*** Opening Supplied records ***

(** * RayCastEngine: a shallow embedding of the raycaster and its collision code

    The engine computes on [f32] values.  The typedef lives in [integer.h],
    which is not part of the sources at hand, so the embedding is written once
    over an interface [Scalar] that lists exactly the operations the C++ code
    applies to an [f32], and is then read at two instances:

    - [b32]: IEEE-754 binary32 ([spec_float] at precision 24, emax 128) with
      round-to-nearest-even, signed zeros, infinities and NaN.  It is
      executable and is the reading used wherever a claim hinges on what the
      floating-point unit does (division by zero, rounding residue, conversion
      to unsigned).
    - [Rscalar]: exact real arithmetic, the reading of the design document
      ("x, y, z real numbers"), used for the geometric identities.

    Properties of the control structure are proved for every instance. *)

From Stdlib Require Import ZArith List Bool Lia Permutation Sorted.
From Stdlib Require Import Floats.SpecFloat.
From Stdlib Require Import Reals Lra.
Import ListNotations.

Set Implicit Arguments.
Local Open Scope Z_scope.

(** ** The scalar interface *)

Class Scalar (F : Type) : Type := {
  of_Z : Z -> F;              (* integer literals and integer-to-f32 conversion *)
  fadd : F -> F -> F;
  fsub : F -> F -> F;
  fmul : F -> F -> F;
  fdiv : F -> F -> F;
  fneg : F -> F;
  fsqrt : F -> F;             (* std::sqrtf *)
  cosf : F -> F;              (* libm *)
  sinf : F -> F;
  tanf : F -> F;
  ffloor : F -> F;            (* ::floor *)
  to_u32 : F -> Z;            (* the implicit conversion f32 -> u32 *)
  fltb : F -> F -> bool;      (* a < b *)
  fleb : F -> F -> bool;      (* a <= b *)
  M_PI : F
}.

Declare Scope f32_scope.
Delimit Scope f32_scope with f.
Infix "+" := fadd : f32_scope.
Infix "-" := fsub : f32_scope.
Infix "*" := fmul : f32_scope.
Infix "/" := fdiv : f32_scope.
Notation "- x" := (fneg x) : f32_scope.
Infix "<?" := fltb : f32_scope.
Infix "<=?" := fleb : f32_scope.

(** Unsigned 32-bit arithmetic, wrap-around written out. *)
Definition u32_mod : Z := 2 ^ 32.
Definition u32_add (a b : Z) : Z := (a + b) mod u32_mod.
Definition u32_sub (a b : Z) : Z := (a - b) mod u32_mod.
Definition u32_mul (a b : Z) : Z := (a * b) mod u32_mod.

(** ** Vec3 *)

Record Vec3 (F : Type) : Type := mkVec3 { vx : F; vy : F; vz : F }.
Arguments mkVec3 {F} _ _ _.
Arguments vx {F} _.
Arguments vy {F} _.
Arguments vz {F} _.

Section Vec3Ops.
Context {F : Type} {SF : Scalar F}.
Local Open Scope f32_scope.

(** A decimal literal [n/d]: correctly rounded when [n] and [d] are exact. *)
Definition lit (n d : Z) : F := of_Z n / of_Z d.

(** [#define rad(x) (x * 0.0174533f)] *)
Definition rad (x : F) : F := x * lit 174533 10000000.

(** [Vec3(f32 angle, f32 z = 0.0f)] *)
Definition Vec3_angle (angle z : F) : Vec3 F :=
  mkVec3 (cosf angle) (sinf angle) z.

(** [Vec3()] *)
Definition Vec3_zero : Vec3 F := mkVec3 (of_Z 0) (of_Z 0) (of_Z 0).

Definition Vec3_dot (a o : Vec3 F) : F :=
  vx a * vx o + vy a * vy o + vz a * vz o.

Definition Vec3_cross (a o : Vec3 F) : Vec3 F :=
  mkVec3 (vy a * vz o - vz a * vy o)
         (vz a * vx o - vx a * vz o)
         (vx a * vy o - vy a * vx o).

Definition Vec3_add (a o : Vec3 F) : Vec3 F :=
  mkVec3 (vx a + vx o) (vy a + vy o) (vz a + vz o).
Definition Vec3_sub (a o : Vec3 F) : Vec3 F :=
  mkVec3 (vx a - vx o) (vy a - vy o) (vz a - vz o).
Definition Vec3_mul (a o : Vec3 F) : Vec3 F :=
  mkVec3 (vx a * vx o) (vy a * vy o) (vz a * vz o).
Definition Vec3_scale (a : Vec3 F) (o : F) : Vec3 F :=
  mkVec3 (vx a * o) (vy a * o) (vz a * o).
Definition Vec3_div (a : Vec3 F) (o : F) : Vec3 F :=
  mkVec3 (vx a / o) (vy a / o) (vz a / o).

Definition Vec3_length (a : Vec3 F) : F := fsqrt (Vec3_dot a a).
Definition Vec3_normalized (a : Vec3 F) : Vec3 F := Vec3_div a (Vec3_length a).

Definition Vec3_rotateZ (a : Vec3 F) (angle : F) : Vec3 F :=
  let s := sinf angle in
  let c := cosf angle in
  let rx := vx a * c - vy a * s in
  let ry := vx a * s + vy a * c in
  mkVec3 rx ry (vz a).

Definition Vec3_lerp (a to : Vec3 F) (fac : F) : Vec3 F :=
  Vec3_add (Vec3_scale a (of_Z 1 - fac)) (Vec3_scale to fac).

(** [std::min(a, b)] is [(b < a) ? b : a]. *)
Definition std_min (a b : F) : F := if b <? a then b else a.

(** ** raySeg

    The four out-parameters are written only on the [true] path; the result
    is [Some (hit, norm, t, u)] there and [None] on the [false] path.  The
    quotients are computed before the test, with no test of [d23]. *)
Definition raySeg_quotients (o d a b : Vec3 F) : F * F * F :=
  let v1 := Vec3_sub o a in
  let v2 := Vec3_sub b a in
  let v3 := mkVec3 (- vy d) (vx d) (of_Z 0) in
  let d23 := Vec3_dot v2 v3 in
  let t1 := vz (Vec3_cross v2 v1) / d23 in
  let t2 := Vec3_dot v1 v3 / d23 in
  (d23, t1, t2).

Definition raySeg (o d a b : Vec3 F) : option (Vec3 F * Vec3 F * F * F) :=
  let v2 := Vec3_sub b a in
  let '(_, t1, t2) := raySeg_quotients o d a b in
  if (of_Z 0 <=? t1) && (of_Z 0 <=? t2) && (t2 <=? of_Z 1) then
    let hit := mkVec3 (vx a + vx v2 * t2) (vy a + vy v2 * t2) (of_Z 0) in
    (* [Vec3(-v2.y, v2.x)]: two arguments select the (angle, z) constructor *)
    let norm := Vec3_angle (- vy v2) (vx v2) in
    Some (hit, norm, t1, t2)
  else None.

Definition blockSize : F := of_Z 8.
Definition maxDepth : F := of_Z 60.
End Vec3Ops.

(** ** Texture *)

(** [m_pixels] holds bytes ([u8]) as integers in [0, 255]. *)
Record Texture : Type := mkTexture {
  m_width : Z;
  m_height : Z;
  m_pixels : list Z
}.

(** [Texture() = default]: both dimensions zero, no pixels. *)
Definition Texture_default : Texture := mkTexture 0 0 [].


Section TextureOps.
Context {F : Type} {SF : Scalar F}.
Local Open Scope f32_scope.

(** [Texture::get].  A read past the end of [m_pixels] is undefined in the
    source and cannot happen when [m_pixels] has [w * h * 3] bytes; it reads
    as 0 here. *)
Definition get (tex : Texture) (x y : Z) : Vec3 F :=
  if (m_width tex =? 0)%Z || (m_height tex =? 0)%Z
  then mkVec3 (of_Z 1) (of_Z 0) (of_Z 1)
  else
    let x := (x mod m_width tex)%Z in
    let y := (y mod m_height tex)%Z in
    let uvi := u32_mul (u32_add x (u32_mul y (m_width tex))) 3 in
    let px (k : Z) : F :=
      of_Z (nth (Z.to_nat (u32_add uvi k)) (m_pixels tex) 0%Z) / of_Z 255 in
    mkVec3 (px 0%Z) (px 1%Z) (px 2%Z).

(** [Texture::sample] *)
Definition sample (tex : Texture) (u v : F) : Vec3 F :=
  let u := u * of_Z (m_width tex) in
  let v := v * of_Z (m_height tex) in
  let x := to_u32 (ffloor u) in
  let y := to_u32 (ffloor v) in
  let ur := u - of_Z x in
  let vr := v - of_Z y in
  let uo := of_Z 1 - ur in
  let vo := of_Z 1 - vr in
  Vec3_add
    (Vec3_scale (Vec3_add (Vec3_scale (get tex x y) uo)
                          (Vec3_scale (get tex (u32_add x 1) y) ur)) vo)
    (Vec3_scale (Vec3_add (Vec3_scale (get tex x (u32_add y 1)) uo)
                          (Vec3_scale (get tex (u32_add x 1) (u32_add y 1)) ur)) vr).
End TextureOps.

(** ** Lines, hits and models *)

Record Line (F : Type) : Type := mkLine {
  la : Vec3 F;
  lb : Vec3 F;
  lu0 : F;
  lu1 : F;
  ltexture : Texture
}.
Arguments mkLine {F} _ _ _ _ _.
Arguments la {F} _.
Arguments lb {F} _.
Arguments lu0 {F} _.
Arguments lu1 {F} _.
Arguments ltexture {F} _.

Record HitInfo (F : Type) : Type := mkHitInfo {
  hi_line : Line F;
  hi_position : Vec3 F;
  hi_normal : Vec3 F;
  hi_distance : F;
  hi_u : F;
  hi_length : F
}.
Arguments mkHitInfo {F} _ _ _ _ _ _.
Arguments hi_line {F} _.
Arguments hi_position {F} _.
Arguments hi_normal {F} _.
Arguments hi_distance {F} _.
Arguments hi_u {F} _.
Arguments hi_length {F} _.

Record Object (F : Type) : Type := mkObject {
  position : Vec3 F;
  rotation : F
}.
Arguments mkObject {F} _ _.
Arguments position {F} _.
Arguments rotation {F} _.

Record Viewer (F : Type) : Type := mkViewer {
  v_object : Object F;
  fov : F
}.
Arguments mkViewer {F} _ _.
Arguments v_object {F} _.
Arguments fov {F} _.

Record Vert (F : Type) : Type := mkVert {
  pos : Vec3 F;
  vert_u : F
}.
Arguments mkVert {F} _ _.
Arguments pos {F} _.
Arguments vert_u {F} _.

Record Model (F : Type) : Type := mkModel {
  m_object : Object F;
  texture : Texture;
  vertices : list (Vert F);
  indices : list Z
}.
Arguments mkModel {F} _ _ _ _.
Arguments m_object {F} _.
Arguments texture {F} _.
Arguments vertices {F} _.
Arguments indices {F} _.

(** [std::sort] comes from the C++ standard library; the engine only fixes the
    comparator it is called with. *)
Class StdSort : Type := {
  std_sort : forall A : Type, (A -> A -> bool) -> list A -> list A
}.

(** The integers [0, 1, ..., n-1], the range of the counting loops. *)
Definition upto (n : Z) : list Z := map Z.of_nat (seq 0 (Z.to_nat n)).

Section Geometry.
Context {F : Type} {SF : Scalar F}.
Local Open Scope f32_scope.

(** [Line::uv] *)
Definition Line_uv (ln : Line F) (t : F) : F :=
  (of_Z 1 - t) * lu0 ln + lu1 ln * t.

(** [Model()]: position (0, 0, 0), rotation 0, default texture, no geometry. *)
Definition Model_new : Model F :=
  mkModel (mkObject (mkVec3 (of_Z 0) (of_Z 0) (of_Z 0)) (of_Z 0))
          Texture_default [] [].

Definition addVert (m : Model F) (p : Vec3 F) (u : F) : Model F :=
  mkModel (m_object m) (texture m) (vertices m ++ [mkVert p u]) (indices m).

Definition addIndex (m : Model F) (i : Z) : Model F :=
  mkModel (m_object m) (texture m) (vertices m) (indices m ++ [i]).

(** [position.x = x; position.y = y;] *)
Definition set_position_xy (m : Model F) (x y : F) : Model F :=
  mkModel (mkObject (mkVec3 x y (vz (position (m_object m))))
                    (rotation (m_object m)))
          (texture m) (vertices m) (indices m).

(** [model->texture = t] *)
Definition set_texture (m : Model F) (t : Texture) : Model F :=
  mkModel (m_object m) t (vertices m) (indices m).

(** [Block::Block] *)
Definition Block (x y w h : F) : Model F :=
  let m := set_position_xy Model_new x y in
  let u1 := w * of_Z 2 in
  let u2 := h * of_Z 2 in
  let z := of_Z 0 in
  let m := addVert m (mkVec3 z z z) z in
  let m := addVert m (mkVec3 w z z) u1 in
  let m := addVert m (mkVec3 w z z) z in
  let m := addVert m (mkVec3 w h z) u2 in
  let m := addVert m (mkVec3 w h z) z in
  let m := addVert m (mkVec3 z h z) u1 in
  let m := addVert m (mkVec3 z h z) z in
  let m := addVert m (mkVec3 z z z) u2 in
  fold_left addIndex [0; 1; 2; 3; 4; 5; 6; 7]%Z m.



(** The "Create lines" loop of [onDraw] for one model.  [indices] are consumed
    two at a time; an index outside [vertices], or a last index without a
    partner, is an out-of-bounds read in the source and gives [None]. *)
Fixpoint model_lines (m : Model F) (idx : list Z) : option (list (Line F)) :=
  match idx with
  | [] => Some []
  | i0 :: i1 :: rest =>
      match nth_error (vertices m) (Z.to_nat i0),
            nth_error (vertices m) (Z.to_nat i1),
            model_lines m rest with
      | Some va, Some vb, Some ls =>
          Some (mkLine (Vec3_add (pos va) (position (m_object m)))
                       (Vec3_add (pos vb) (position (m_object m)))
                       (vert_u va) (vert_u vb) (texture m) :: ls)
      | _, _, _ => None
      end
  | [_] => None
  end.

*** Closing Supplied records ***

Give the number of lines in the entries that hold the word "vertices", and nothing else.

9